_Work order:_
After reading the data below, copy out every line that contains the word "destination".

§ §

(** Extraction keeps every entry of the destination, with its kind. *)
Lemma write_member_grows keep x :
  forall n dest,
    shape_le any_file (Dir dest) (Dir (fst (write_member keep x n dest))).
Proof.
  induction x using node_tree_ind with
    (Q := fun ms => forall dest,
              shape_le any_file (Dir dest)
                (Dir (fst (each_until (fun '(m, y) => write_member keep y m)
                             ms dest)))).
  - intros n dest. simpl.
    destruct (lookup n dest) as [[c0|sub]|] eqn:E; simpl.
    + destruct (read_only c0); simpl; [apply shape_le_refl|].
      apply shape_le_set. intros old Ho. rewrite E in Ho.
      injection Ho as <-. now constructor.
    + apply shape_le_refl.
    + apply shape_le_set. intros old Ho. congruence.
  - intros n dest. simpl.
    destruct (lookup n dest) as [[c0|sub]|] eqn:E; simpl.
    + apply shape_le_refl.
    + specialize (IHx sub). split_loop sub' e. simpl in *.
      apply shape_le_set. intros old Ho. rewrite E in Ho.
      now injection Ho as <-.
    + split_loop sub' e. simpl.
      apply shape_le_set. intros old Ho. congruence.
  - intros dest. apply shape_le_refl.
  - intros dest. simpl.
    specialize (IHx n dest).
    destruct (write_member keep x n dest) as [d' [e|]]; simpl in *;
      [assumption|].
    eapply shape_le_trans; eauto.
Qed.

Lemma extract_archive_grows archive_path src dest :
  shape_le any_file (Dir dest)
    (Dir (fst (fst (extract_archive archive_path src dest)))).
Proof.
  unfold extract_archive.
  destruct (is_archive_name (name_of archive_path)) eqn:Ha.
  - destruct (extract_archive_try_format archive_path src dest Ha)
      as (f & _ & ->).
    assert (H : shape_le any_file (Dir dest) (Dir (fst (decode f src dest)))).
    { unfold decode.
      destruct src as [[[ro [data|g ms fault]]|es]|]; simpl;
        try apply shape_le_refl.
      destruct (format_eqb f g); [|apply shape_le_refl].
      assert (H : shape_le any_file (Dir dest)
                    (Dir (fst (extractall (restores_mode f) ms dest)))).
      { unfold extractall. revert dest.
        induction ms as [|[m y] r IH]; intros dest; simpl.
        - apply shape_le_refl.
        - pose proof (write_member_grows (restores_mode f) y m dest) as H.
          destruct (write_member (restores_mode f) y m dest) as [d' [e|]];
            simpl in *; [assumption|].
          eapply shape_le_trans; eauto. }
      now destruct (extractall (restores_mode f) ms dest) as [d [e|]]. }
    now destruct (decode f src dest) as [d [e|]].
  - rewrite extract_archive_try_unsupported by assumption.
    apply shape_le_refl.
Qed.

(** X5: [extract_archive] removes nothing from the destination: what
    was at a path before is there after, a file as a file and a
    directory as a directory. *)
Theorem extract_archive_keeps_entries archive_path src dest p a :
  node_at p (Dir dest) = Some a ->
  exists b,
    node_at p (Dir (fst (fst (extract_archive archive_path src dest))))
    = Some b /\ is_dir b = is_dir a.
Proof.
  intros H.
  destruct (shape_le_node_at p (extract_archive_grows archive_path src dest) H)
    as (b & Hb & Hle).
  exists b. split; [assumption|exact (shape_le_is_dir Hle)].
Qed.

Lemma extract_archive_keeps_entries_witness :
  exists b,
    node_at ["Runtime"; "old.duf"]
      (Dir (fst (fst (extract_archive ["set.zip"]
                        (Some (File (Packed Zip
                                 [("Runtime", Dir [("new.duf", File (Raw "n"))])]
                                 None)))
                        [("Runtime", Dir [("old.duf", File (Raw "o"))])]))))
    = Some b /\ is_dir b = is_dir (File (Raw "o")).
Proof.
  apply (@extract_archive_keeps_entries ["set.zip"] _ _ ["Runtime"; "old.duf"]).
  reflexivity.
Defined.

(** ** More on the selective copier *)

Lemma copy_entry_fresh x :
  forall n dst,
    wf_node x = true -> lookup n dst = None ->
    copy_entry x n dst = (dst ++ [(n, x)], None).
Proof.
  induction x using node_tree_ind with
    (Q := fun ms => forall dst,
              wf ms = true ->
              (forall m, In m (map fst ms) -> lookup m dst = None) ->
              each_collect (fun '(m, y) => copy_entry y m) ms dst
              = (dst ++ ms, None)).
  - intros n dst _ H. simpl. unfold copy2. rewrite H. now rewrite set_absent.
  - intros n dst Hw H. simpl. rewrite H.
    rewrite (IHx [] Hw) by reflexivity. simpl. now rewrite set_absent.
  - intros dst _ _. simpl. now rewrite app_nil_r.
  - intros dst Hw H. rewrite wf_cons in Hw.
    apply andb_prop in Hw. destruct Hw as [Hw Hr].
    apply andb_prop in Hw. destruct Hw as [Hn Hx].
    apply negb_true_iff, mem_false_In in Hn.
    simpl. rewrite IHx by (auto; apply H; now left).
    rewrite IHx0; [now rewrite <- app_assoc|assumption|].
    intros m Hm. rewrite lookup_app, (H m) by (now right). simpl.
    destruct (String.eqb_spec m n) as [->|]; [contradiction|reflexivity].
Qed.

Lemma copy_daz_root_fresh source_root include_promos :
  forall out,
    wf source_root = true ->
    (forall m, In m (map fst source_root) -> lookup m out = None) ->
    copy_daz_root source_root out include_promos =
    (out ++ filter (fun '(n, _) => include_promos || negb (is_promo_name n))
              source_root,
     None).
Proof.
  induction source_root as [|[n x] r IH]; intros out Hw H.
  - simpl. now rewrite app_nil_r.
  - rewrite wf_cons in Hw.
    apply andb_prop in Hw. destruct Hw as [Hw Hr].
    apply andb_prop in Hw. destruct Hw as [Hn Hx].
    apply negb_true_iff, mem_false_In in Hn.
    rewrite copy_daz_root_cons. simpl filter.
    replace (include_promos || negb (is_promo_name n))
      with (negb (negb include_promos && is_promo_name n))
      by (now destruct include_promos, (is_promo_name n)).
    destruct (negb include_promos && is_promo_name n); simpl.
    + apply IH; [assumption|]. intros m Hm. apply H. now right.
    + rewrite copy_entry_fresh by (auto; apply H; now left).
      rewrite IH; [now rewrite <- app_assoc|assumption|].
      intros m Hm. rewrite lookup_app, (H m) by (now right). simpl.
      destruct (String.eqb_spec m n) as [->|]; [contradiction|reflexivity].
Qed.

(** X6: the copy of a content root into an empty directory is the
    root itself when promos are included, and else the root without
    the entries of its top level that have a promotional extension;
    below the top level nothing is left out. *)
Theorem copy_daz_root_into_empty source_root include_promos :
  wf source_root = true ->
  copy_daz_root source_root [] include_promos =
  (filter (fun '(n, _) => include_promos || negb (is_promo_name n)) source_root,
   None).
Proof.
  intros Hw. now rewrite copy_daz_root_fresh.
Qed.

Lemma copy_daz_root_into_empty_witness :
  copy_daz_root
    [("Runtime", Dir [("tex.PNG", File (Raw "t")); ("a.duf", File (Raw "1"))]);
     ("ReadMe.TXT", File (Raw "r")); ("People", Dir [])] [] false
  = ([("Runtime", Dir [("tex.PNG", File (Raw "t")); ("a.duf", File (Raw "1"))]);
      ("People", Dir [])], None).
Proof.
  apply (@copy_daz_root_into_empty
           [("Runtime", Dir [("tex.PNG", File (Raw "t")); ("a.duf", File (Raw "1"))]);
            ("ReadMe.TXT", File (Raw "r")); ("People", Dir [])] false).
  reflexivity.
Defined.

(** X7: [copy_daz_root] removes nothing from the destination, whether
    it ends with an exception or not: what was at a path before is there
    after, a file as a file and a directory as a directory. *)
Theorem copy_daz_root_keeps_entries source_root out include_promos p a :
  node_at p (Dir out) = Some a ->
  exists b,
    node_at p (Dir (fst (copy_daz_root source_root out include_promos)))
    = Some b /\ is_dir b = is_dir a.
Proof.
  intros H.
  destruct (shape_le_node_at p
              (copy_daz_root_keeps_shape source_root include_promos out) H)
    as (b & Hb & Hle).
  exists b. split; [assumption|exact (shape_le_is_dir Hle)].
Qed.

Lemma copy_daz_root_keeps_entries_witness :
  exists b,
    node_at ["Runtime"; "old.duf"]
      (Dir (fst (copy_daz_root
                   [("Runtime", File (Raw "a file"));
                    ("People", Dir [("p.duf", File (Raw "p"))])]
                   [("Runtime", Dir [("old.duf", File (Raw "o"))])] true)))
    = Some b /\ is_dir b = is_dir (File (Raw "o")).
Proof.
  apply (@copy_daz_root_keeps_entries _ _ true ["Runtime"; "old.duf"]).
  reflexivity.
Defined.

Lemma copy_daz_root_coherent source_root include_promos :
  writable source_root = true ->
  coherent (fun out => copy_daz_root source_root out include_promos).
Proof.
  intros Hok. split.
  - intros T. now apply (copy_daz_root_grows _ kept_write).
  - intros T. apply copy_daz_root_wf.
  - intros T U S. now apply copy_daz_root_mixes.
Qed.

(** X8: copying a root without read-only files a second time into the
    same destination changes nothing and ends as the first copy did.
    The destination holds no directory before the first copy: the mode
    of a directory is not kept, and a read-only directory that is there
    before is beyond the embedding. *)
Theorem copy_daz_root_twice source_root out include_promos :
  writable source_root = true ->
  wf out = true ->
  files_only out = true ->
  copy_daz_root source_root
    (fst (copy_daz_root source_root out include_promos)) include_promos
  = copy_daz_root source_root out include_promos.
Proof.
  intros Hok Hw _.
  set (g := (fun o => copy_daz_root source_root o include_promos) : step).
  assert (Hl : Forall coherent [g]).
  { constructor; [now apply copy_daz_root_coherent|constructor]. }
  pose proof (@run_steps_twice [g] out Hl Hw) as H.
  assert (Hrun : forall o, run_steps [g] o = g o).
  { intros o. rewrite run_steps_cons. unfold run_steps. simpl.
    now destruct (g o) as [o' [e|]]. }
  rewrite !Hrun in H. exact H.
Qed.
(** The loop with [rest] passes after the first. *)
Definition loop_budget (cfgs : list api_config) (rest : nat)
    (r : result loop_exit) (n : nat) : Prop :=
  (n <= 2 * S rest + 3 * length cfgs)%nat /\
  forall c, r = Ok (Responded c) -> 400 <= c -> (n <= 2 * rest + 1)%nat.

(** The code after the loop, entered with [status_code]. *)
Definition after_budget (cfgs : list api_config) (status_code : Z) {A}
    (r : result A) (n : nat) : Prop :=
  (n <= 3 * length cfgs + 1)%nat /\ (status_code < 400 -> n = 0%nat).

(** The sends each stage of the [except] block may make for the error [e]:
    the switch after a [ReadError], the switch after a [ConnectError], and
    the ladder attempt. *)
Definition read_budget (read_error_strategy : string) (e : outcome) : nat :=
  match e with
  | ReadError => if bool_decide (read_error_strategy = "switch_api"%string) then 1 else 0
  | _ => 0
  end.

Definition connect_budget (connect_error_strategy : string) (e : outcome) : nat :=
  match e with
  | ConnectError =>
    if bool_decide (connect_error_strategy = "switch_api"%string) then 1 else 0
  | _ => 0
  end.

Definition ladder_budget
    (read_error_strategy connect_error_strategy read_timeout_strategy : string)
    (e : outcome) : nat :=
  if is_strategy_error read_error_strategy connect_error_strategy
       read_timeout_strategy e then 1 else 0.

(** The part of one pass that follows the main send, as [iteration] has it
    (lines 3403-3581), with [o] what the send returned. *)
Definition pass_after_send (s : settings) (now : Z)
    (strategy_retry_status_codes switch_api_codes no_retry_codes : list Z)
    (read_error_strategy connect_error_strategy read_timeout_strategy : string)
    (READ_TIMEOUT_RETRY_CONFIGS : list retry_config) (world : nat -> outcome)
    (retry_attempt rest : nat) (o : outcome) : M flow :=
  match o with
  | Status status_code =>
    if bool_decide (status_code ∈ strategy_retry_status_codes) then
      handler s now switch_api_codes read_error_strategy connect_error_strategy
        read_timeout_strategy READ_TIMEOUT_RETRY_CONFIGS world retry_attempt rest
        (Status status_code)
    else if bool_decide (status_code ∈ no_retry_codes) then
      _ ← record_current s now status_code;
      mret (Break status_code)
    else if bool_decide (status_code ∈ switch_api_codes) then
      _ ← modify (set_last_error (Some status_code) (Some switch_api));
      switch_success ← smart_switch s now status_code;
      _ ← modify (set_client_closed true);
      _ ← (if switch_success : bool then
             _ ← validate_and_replace_user_key s now;
             url ← build_upstream_url s now;
             _ ← modify (set_upstream_url url);
             get_current_api_info s now
           else mret tt);
      match rest with
      | S _ => mret Continue
      | O => mret (Break status_code)
      end
    else if bool_decide (status_code < 400) then mret (Break status_code)
    else
      match rest with
      | S _ => _ ← modify (set_client_closed true); mret Continue
      | O => mret (Break status_code)
      end
  | e =>
    handler s now switch_api_codes read_error_strategy connect_error_strategy
      read_timeout_strategy READ_TIMEOUT_RETRY_CONFIGS world retry_attempt rest e
  end.

End Budget.

(** ** Limit on cache_control blocks  (app.py, lines 2800-2871 and 3371-3403) *)

Module CacheControl.
Import Detect.

Local Open Scope string_scope.

(** Truth value of a decoded JSON value. *)
Definition truthy (v : json) : bool :=
  match v with
  | JNull => false
  | JBool b => b
  | JNumber n => bool_decide (n <> 0)
  | JString s => bool_decide (s <> "")
  | JArray items => bool_decide (items <> [])
  | JObject fields => bool_decide (fields <> [])
  end.

(** A [str] is held as its UTF-8 encoding, and Python iterates a [str] by
    code point: a character is a first byte together with the continuation
    bytes ([10xxxxxx]) that follow it. *)
Definition is_continuation (c : Ascii.ascii) : bool :=
  match c with
  | Ascii.Ascii _ _ _ _ _ _ b6 b7 => b7 && negb b6
  end.

Fixpoint code_points (s : string) : list string :=
  match s with
  | EmptyString => []
  | String c rest =>
    let tail := code_points rest in
    match rest with
    | String d _ =>
      if is_continuation d then
        match tail with
        | x :: xs => String c x :: xs
        | [] => [String c EmptyString]
        end
      else String c EmptyString :: tail
    | EmptyString => [String c EmptyString]
    end
  end.

(** The one-character strings [for item in s] yields for a [str]. *)
Definition chars (s : string) : list json := JString <$> code_points s.

(** [for item in v]: the items of a list, the characters of a string, the
    keys of an object; [None] is the [TypeError] of a value that cannot be
    iterated. *)
Definition py_iter (v : json) : option (list json) :=
  match v with
  | JArray items => Some items
  | JString s => Some (chars s)
  | JObject fields => Some ((fun kv => JString kv.1) <$> fields)
  | _ => None
  end.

§ §

_Expected answer:_
(** Extraction keeps every entry of the destination, with its kind. *)
(** X5: [extract_archive] removes nothing from the destination: what
(** X7: [copy_daz_root] removes nothing from the destination, whether
    same destination changes nothing and ends as the first copy did.
    The destination holds no directory before the first copy: the mode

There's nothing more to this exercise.